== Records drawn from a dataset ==
────────────────────

(** A pass that finds the tier over its trigger frees what it set out to free, or
    leaves no candidate it read that could still be evicted. *)
Theorem staging_pass_reaches env trigger target s s' freed resident entries :
  (forall key st, pe_between env key st = st) -> pe_manager env = true -> (forall key, sg_remove_meta (pe_object env key) = true) ->
  get_staging_resident_bytes (pe_wired env) (es_size (sg_evict (ps_staged s))) = Some resident -> trigger < resident ->
  read_merged_oldest_first (pe_list_error env) (pe_readable env) (pe_cap env) (ps_ledger s) = Ok entries ->
  evict_staging_tier_locked env trigger target s = (s', freed) ->
  saturating_sub resident target <= freed \/
  forall c, c ∈ group_by_key entries -> verify_staged_candidate (sg_storage (ps_staged s')) c <> Evictable.
Proof.
  intros Hb Hm Hrm Hres Hlt Hread E. unfold evict_staging_tier_locked in E. rewrite Hres in E.
  destruct (Z.leb_spec resident trigger); [lia |]. rewrite Hread in E. destruct entries as [| e0 es].
  { right. intros c Hc. vm_compute in Hc. by apply elem_of_nil in Hc. }
  destruct (evict_candidates _ _ _ _ _ _) as [[staged total] retired] eqn:Ee.
  destruct (evict_candidates_spec _ _ _ _ _ _ _ _ _ Hb Hm Hrm Ee) as (_ & _ & Hl). injection E as <- <-. cbn [ps_staged].
  destruct Hl as [Hl | Hl]; [by left | right]. intros c Hc. apply Hl.
  destruct (staging_candidates_exact (e0 :: es) (watermark env)) as (Hp & _). by rewrite Hp.
Qed.

End Pass.

(** ** A pass *)

#[local] Existing Instance map_order.
#[local] Existing Instance sample_codec.

Definition pass_sample_env : pass_env :=
  mkPassEnv true true (fun _ => staged_sample_env) (fun _ st => st) 5000 1000 STAGING_EVICTION_CANDIDATE_CAP None None (fun _ => true) (fun _ => true).

(** One staged object of six bytes, and an entry of an object that is gone. *)
Definition pass_sample (rs : list NewRangeSpec) : pass_state :=
  let s := staged_sample rs mixed_files ∅ in
  mkPassState (mkStagedState (mkEvictState (sg_storage s) (Some (inr (Size.mkSizeState 16 16 0 0 1 "h:1"))) ∅ 0) (sg_manager s) ∅)
    {["host:1.ledger" := [Entry (mkLedgerEntry 900 "b/gone" 0 9 10 "host:1"); Entry (mkLedgerEntry 1500 "b/k" 0 5 6 "host:1")]]}.

Definition one_range : list NewRangeSpec := [staged_range 0 5 1000 "one.bin" 6 None].

Lemma staging_pass_safe_witness :
  let '(s', freed) := evict_staging_tier_locked pass_sample_env 12 10 (pass_sample one_range) in
  freed = 6 /\ spares_read_tier (sg_storage (ps_staged (pass_sample one_range))) (sg_storage (ps_staged s')) /\
  (forall p e, e ∈ entries_of (default [] (ps_ledger (pass_sample one_range) !! p)) ->
     e ∈ entries_of (default [] (ps_ledger s' !! p)) \/ finished (sg_storage (ps_staged s')) e).
Proof.
  destruct (evict_staging_tier_locked _ _ _ _) as [s' freed] eqn:E. split.
  - change freed with (s', freed).2. rewrite <- E. by vm_compute.
  - destruct (staging_pass_safe pass_sample_env 12 10 (pass_sample one_range) s' freed) as [Hs Hl]; [reflexivity | exact E |].
    split; [exact Hs |]. apply Hl; [reflexivity | reflexivity | reflexivity |].
    intros path ls e Hp. cbn in Hp. apply lookup_singleton_Some in Hp as [_ <-]. revert e. apply Forall_forall.
    apply Forall_cons. split; [unfold is_u64; cbn [le_timestamp]; lia |]. apply Forall_cons. split; [unfold is_u64; cbn [le_timestamp]; lia |]. constructor.
Defined.

Lemma staging_pass_reaches_witness :
  let '(s', freed) := evict_staging_tier_locked pass_sample_env 12 10 (pass_sample one_range) in
  6 <= freed \/ forall c, c ∈ group_by_key [mkLedgerEntry 900 "b/gone" 0 9 10 "host:1"; mkLedgerEntry 1500 "b/k" 0 5 6 "host:1"] ->
    verify_staged_candidate (sg_storage (ps_staged s')) c <> Evictable.
Proof.
  destruct (evict_staging_tier_locked _ _ _ _) as [s' freed] eqn:E.
  apply (staging_pass_reaches pass_sample_env 12 10 (pass_sample one_range) s' freed 16);
    [reflexivity | reflexivity | reflexivity | reflexivity | lia | by vm_compute | exact E].
Defined.

(** ** Where the code departs from its comments *)

(** A range of the read tier that came after the write makes the staged object read as
    superseded: its entry is retired, though the staged bytes are still there. *)
Example read_range_hides_staged :
  let s := pass_sample [staged_range 0 5 1000 "one.bin" 6 None; staged_range 6 9 2000 "two.bin" 4 (Some false)] in
  let '(s', freed) := evict_staging_tier_locked pass_sample_env 12 10 s in
  freed = 0 /\ ps_ledger s' = ∅ /\ sg_storage (ps_staged s') = sg_storage (ps_staged s).
Proof. by vm_compute. Qed.

(** The bound in [f32] is not the share the manager was built with, in [f64]. *)
Example bound_drifts_from_manager :
  let max := 123456789012 in
  get_staging_bound_bytes max (u64_to_f32 10) <> max_size (new max (u64_to_f64 10) 3600 100).
Proof. by vm_compute. Qed.

End Staging.
(** The directories below [bucket/shard_prefix]. *)
Definition sub_shards (bucket shard_prefix : string) (st : Storage) : list string :=
  remove_dups (omap (fun path => match split_char "/" path with
                                 | [b; x; y; _] => if bool_decide (b = bucket) && bool_decide (x = shard_prefix)
                                                   then Some (bucket +:+ "/" +:+ shard_prefix +:+ "/" +:+ y +:+ "/") else None
                                 | _ => None
                                 end) (hash_iter (range_files st)).*1).

(** [n]: how many directories were scanned; the time and the number found are checked before each. *)
Fixpoint scan_dirs (env : recovery_env) (max_orphans : Z) (st : Storage) (n : nat) (acc : found) (dirs : list string) : found :=
  match dirs with
  | [] => acc
  | dir :: dirs =>
      if re_expired env n || (max_orphans <=? acc.2) then acc
      else scan_dirs env max_orphans st (S n) (foldl (scan_key env max_orphans st) acc (hash_iter (files_by_cache_key dir st))) dirs
  end.

Definition scan_shard_for_orphans (env : recovery_env) (bucket shard_prefix : string) (max_orphans : Z) (st : Storage)
    : gmap string (list OrphanedRange) :=
  (scan_dirs env max_orphans st 0 (∅, 0) (sub_shards bucket shard_prefix st)).1.

(** ** The queue ([BackgroundRecoverySystem]) *)

Record BackgroundRecoveryConfig := mkRecoveryConfig {
  rc_scan_interval_secs : Z;
  rc_min_access_frequency_threshold : Z;
  rc_max_orphans_per_cycle : Z;
  rc_enable_priority_recovery : bool;
}.

Definition calculate_priority_score (now : Z) (config : BackgroundRecoveryConfig) (o : OrphanedRange) : Z :=
  let frequency_score := Z.min (u64_mul (or_access_frequency o) 40 / 100) 40 in
  let size_score :=
    if 100 * 1024 * 1024 <? or_file_size o then 20
    else if 10 * 1024 * 1024 <? or_file_size o then 15
    else if 1024 * 1024 <? or_file_size o then 10 else 5 in
  let recency_score :=
    match or_last_accessed o with
    | Some last_accessed =>
        if last_accessed <=? now then
          let days := (now - last_accessed) / NANOS_PER_SEC / 86400 in
          if days =? 0 then 20 else if days <=? 7 then 15 else if days <=? 30 then 10 else 5
        else 5
    | None => 5
    end in
  let validation_score :=
    match or_validation_status o with Valid => 20 | Unknown => 10 | Invalid => 5 | Corrupted => 0 end in
  let score := frequency_score + size_score + recency_score + validation_score in
  if or_access_frequency o <? rc_min_access_frequency_threshold config then score / 2 else score.

(** The shard of a bucket a cycle scans; [interval.as_secs()] is 0 for an interval below a second. *)
Definition cycle_number (config : BackgroundRecoveryConfig) (now : Z) : Result Z :=
  if rc_scan_interval_secs config =? 0 then Panic else Ok (now / NANOS_PER_SEC / rc_scan_interval_secs config).

Definition select_shard (cycle : Z) (shards : list string) : option string :=
  shards !! Z.to_nat (cycle mod zlen shards).

Record PrioritizedOrphan := mkPrioritized { po_orphan : OrphanedRange; po_priority_score : Z }.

────────────────────

Only the lines from the beginning of the entries through the line bearing "Theorem staging_pass_reaches env" should be returned, each exactly as written.

== Solution for this exercise ==
(** A pass that finds the tier over its trigger frees what it set out to free, or
    leaves no candidate it read that could still be evicted. *)
Theorem staging_pass_reaches env trigger target s s' freed resident entries :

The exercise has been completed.